By Carlena Knight
Private Primary school students dominated the Grade Six National Assessment (G6NA) top 100 list by securing 86 positions.
This means that only 14 of the 100 top scorers were from government schools.
Of that 86, Baptist Academy had 15 students and St Nicholas 14 while in the government section Five Islands Primary was deemed the top school with four top scorers, three of whom were males.
Jennings Primary, Sea View Farm Primary, and Mary E Pigott Primary each had two placements.
Despite that staggering difference, the overall performances of the 1,446 students who wrote the National Assessment this year were commendable in the two top levels compared to 2019 ’s sitting.
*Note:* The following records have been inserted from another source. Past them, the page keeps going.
Lemma splice_succ_at s k c l a k2 cs b rr : tree_at s (zip k (Node c l a (zip k2 (Node cs Leaf b rr)))) → l ≠ Leaf → before k2 = [] →
  (k2 = [] ∧ rr ≠ Leaf ∨ ∃ c' q w k', k2 = LeftOf c' q w :: k') →
  ∃ s', splice_succ (Some a) (Some b) s = Some s' ∧ tree_at s' (zip k (Node c l b (zip k2 rr))) ∧
    ∀ v, v ∉ inorder (zip k (Node c l a (zip k2 (Node cs Leaf b rr)))) → rb_nodes s' !! v = rb_nodes s !! v.
Proof.
  intros Ht Hne Hb2 Hk2. pose proof Ht as HtK. change (zip k (Node c l a (zip k2 (Node cs Leaf b rr)))) with (zip (RightOf c l a :: k) (zip k2 (Node cs Leaf b rr))) in HtK.
  rewrite <- zip_app in HtK. unfold splice_succ. rewrite (rd_node s (k2 ++ RightOf c l a :: k) cs Leaf b rr HtK), some_bind. cbn [rb_right rb_parent].
  assert (NoDup (before k ++ (inorder l ++ a :: b :: inorder (zip k2 rr)) ++ after k)) as Hn.
  { destruct Ht as (_ & _ & Hn). rewrite inorder_zip in Hn. cbn [inorder] in Hn. rewrite inorder_zip, Hb2 in Hn. cbn in Hn. rewrite (inorder_zip k2 rr), Hb2. exact Hn. }
  destruct (nodup_pair _ _ _ _ _ _ Hn) as (Hab & (A1 & A2 & A3) & (B1 & B2 & B3) & DL & DR & NL & NR & _ & _).
  destruct Hk2 as [[-> Hrr]|(c' & q & w & k' & ->)].
  - cbn [app path_parent head fmap option_fmap option_map frame_addr]. rewrite decide_True by done. cbn [zip app] in *.
    apply at_focus in Ht as (HP & (Ha & Hl & Hb & _ & Hr) & _). cbn [root_of] in *.
    destruct (reparent_at s (Some b) (Some b) rr Hr) as (s1 & E1 & R1 & Hr1 & F1); [done|].
    assert (wr (root_of rr) (set_rb_parent (Some b)) s = Some s1) as -> by (by destruct rr). rewrite some_bind.
    destruct (take_place_at s1 k c l a b rr (zip k (Node c l b rr)) cs (Some a) None (Some b)) as (s' & -> & Ht' & F'); [..|reflexivity|].
    + rewrite R1. eapply rep_path_ext; [|exact HP]. intros v Hv. apply F1. intros Hvr. by apply (DR v Hvr).
    + by rewrite F1.
    + by rewrite F1.
    + eapply rep_ext; [|exact Hl]. intros v Hv. apply F1. by destruct (DL v Hv).
    + done.
    + done.
    + done.
    + exists s'. split; [done|]. split; [done|]. intros v Hv. rewrite inorder_zip in Hv. cbn in Hv.
      rewrite F' by (rewrite inorder_zip; cbn; set_solver). apply F1. set_solver.
  - cbn [app path_parent head fmap option_fmap option_map frame_addr].
    assert (q ≠ a) as Hqa by (intros ->; apply A3; rewrite inorder_zip; cbn; set_solver).
    rewrite decide_False by congruence.
    cbn [app] in HtK. pose proof (cut_succ s (k' ++ RightOf c l a :: k) c' q w b rr cs HtK) as Hcut.
    destruct (splice_out_at s (LeftOf c' q w :: k' ++ RightOf c l a :: k) cs Leaf b rr rr HtK) as (s2 & E2 & Ht2 & Hb2' & F2); [by left|].
    rewrite E2 in Hcut. apply bind_Some in Hcut as (s1 & -> & Hcut). rewrite some_bind, Hcut, some_bind.
    change (LeftOf c' q w :: k' ++ RightOf c l a :: k) with ((LeftOf c' q w :: k') ++ RightOf c l a :: k) in Ht2, F2. rewrite zip_app in Ht2, F2. cbn [zip] in Ht2, F2.
    set (r' := zip k' (Node c' rr q w)) in *. change (zip (LeftOf c' q w :: k') rr) with r' in *.
    assert (r' ≠ Leaf) as Hr' by (apply zip_nonleaf; by left).
    rewrite (rd_node s2 k c l a r' Ht2), some_bind. cbn [rb_right].
    rewrite (at_node s (LeftOf c' q w :: k' ++ RightOf c l a :: k) cs Leaf b rr HtK) in Hb2'. rewrite (wr_at s2 b _ _ Hb2'), some_bind. set (s3 := Rbt _ _).
    assert (∀ v, v ≠ b → rb_nodes s3 !! v = rb_nodes s2 !! v) as F3 by (intros v Hv; by apply lookup_insert_ne).
    apply at_focus in Ht2 as (HP & (Ha & Hl & Hr) & _). cbn [root_of] in *.
    assert (rb_nodes s3 !! a = Some (RbNode (path_parent k) (root_of l) (root_of r') c)) as Ha3 by (by rewrite F3). rewrite (rd_at s3 a _ Ha3), some_bind. cbn [rb_right].
    destruct (reparent_at s3 (Some a) (Some b) r') as (s4 & E4 & R4 & Hr4 & F4); [eapply rep_ext; [|exact Hr]; intros v Hv; apply F3; by intros ->|done|].
    assert (wr (root_of r') (set_rb_parent (Some b)) s3 = Some s4) as -> by (by destruct r'). rewrite some_bind.
    destruct (take_place_at s4 k c l a b r' (zip k (Node c l b r')) cs (Some q) None (root_of r')) as (s' & -> & Ht' & F'); [..|reflexivity|].
    + rewrite R4. eapply rep_path_ext; [|exact HP]. intros v Hv. rewrite F4, F3; [done|by intros ->|]. intros Hvr. by apply (DR v Hvr).
    + by rewrite F4.
    + rewrite F4 by done. unfold s3. cbn. by rewrite lookup_insert_eq.
    + eapply rep_ext; [|exact Hl]. intros v Hv. rewrite F4, F3; [done|by intros ->|]. by destruct (DL v Hv).
    + done.
    + done.
    + done.
    + exists s'. split; [done|]. split; [done|]. intros v Hv. rewrite inorder_zip in Hv. cbn [inorder] in Hv. rewrite inorder_zip, Hb2 in Hv. cbn in Hv.
      assert (inorder r' = inorder rr ++ q :: inorder w ++ after k') as Er' by (change r' with (zip (LeftOf c' q w :: k') rr); by rewrite inorder_zip, Hb2).
      rewrite F', F4, F3, F2; [done|..]; rewrite ?inorder_zip; cbn [inorder]; rewrite ?Er'; set_solver.
Qed.

(** ** Deletion *)

(** The nodes that [rb_delete] takes out correctly: not a black leaf, unless it is
    a right child; and not a node with two children whose successor is its right
    child without a right child of its own, or a black leaf. *)
Definition deletable k (c : rb_color_t) l r : bool :=
  match l, r with
  | Leaf, Leaf => match c, k with RED, _ => true | BLACK, RightOf _ _ _ :: _ => true | BLACK, _ => false end
  | Leaf, _ | _, Leaf => true
  | _, Node _ rl _ _ =>
      match rl, leftmost r with
      | Leaf, Some (_, rr) => match rr with Leaf => false | _ => true end
      | _, Some (BLACK, Leaf) => false
      | _, _ => true
      end
  end.

(** The outcome: the tree without [a]. *)
Definition deleted (o : option rbt) s k l a r : Prop :=
  ∃ s' t', o = Some s' ∧ tree_at s' t' ∧ red_black t' ∧ inorder t' = (before k ++ inorder l) ++ inorder r ++ after k ∧
    ∀ v, v ∉ (before k ++ inorder l) ++ a :: inorder r ++ after k → rb_nodes s' !! v = rb_nodes s !! v.

Lemma path_balanced_leaf k : path_ok k 0 → k ≠ [] → red_black (zip k Leaf).
Proof. intros Hk Hne. split; [by eapply zip_root_black|]. by eapply zip_balanced. Qed.

Lemma balanced_0 t : balanced t 0 → color_of t = BLACK → t = Leaf.
Proof. destruct t as [|[] l a r]; cbn; [done|done|]. by intros (n & ? & _). Qed.

(** A red child is only made black. *)
Lemma fixup_red_child s k l d r : tree_at s (zip k (Node RED l d r)) → path_ok k 1 → balanced (Node RED l d r) 0 →
  ∃ t', goes (rb_delete_fixup (Some d) s) s t' ∧ red_black t' ∧ inorder t' = inorder (zip k (Node RED l d r)).
Proof.
  intros Ht Hk (_ & _ & Bl & Br). unfold rb_delete_fixup. rewrite (loop_at_red _ s k l d r Ht).
  apply (settle_red s k 1 l d r s (zip k (Node RED l d r))); [done|done|by exists 0%nat|done|done].
Qed.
In level one, which is the section where students score the highest, 655 students or 46 percent — 388 females and 267 males were listed. This is an increase from 2019, where 601 students were named in that area.
In level two, 593 students scored in this area while in 2019 that figure was 577.
However, where the other two levels are concerned, there has been a slight increase as compared to 2019’s 168 to 181 in level three and 17 to 2019’s eight in level four.
In a breakdown of the four core subjects, there was also a slight improvement in Language Arts, Mathematics and Social Studies for students scoring 50 percent and above.
For Language Arts, 1,200 students passed while in 2019 that figure was 1,117. In Mathematics, 853 students scored above the set requirement while for this year that number moved to 890 and in Social Studies, 1,295 students earned a score above 50 percent for 2021 while 1,178 were listed.
Despite the dip, Director of Education Clare Browne while speaking yesterday at a press conference on the G6NA commended the students for their performances.
“In spite of the Covid context in which they functioned, they functioned diligently with determination and diligence and we certainly want to laud and applaud them for all their hard work and how they would have applied themselves and how they have climbed the ladder to this apex of success,” Browne said.
“In 2017, the percentage of students receiving acceptable grades was 84 percent. In 2018, it was 83 percent. in 2019, it jumped to 87, in 2020 there was no assessment and in 2021 it was 86 percent. I have to highlight that because in spite of remote learning and all the other things, the emotional trauma, the shutdown, all these challenges that our students had they still were able to rise above those challenges and to perform as well as they have done.”
Browne also thanked the teachers, parents and schools for their support as well.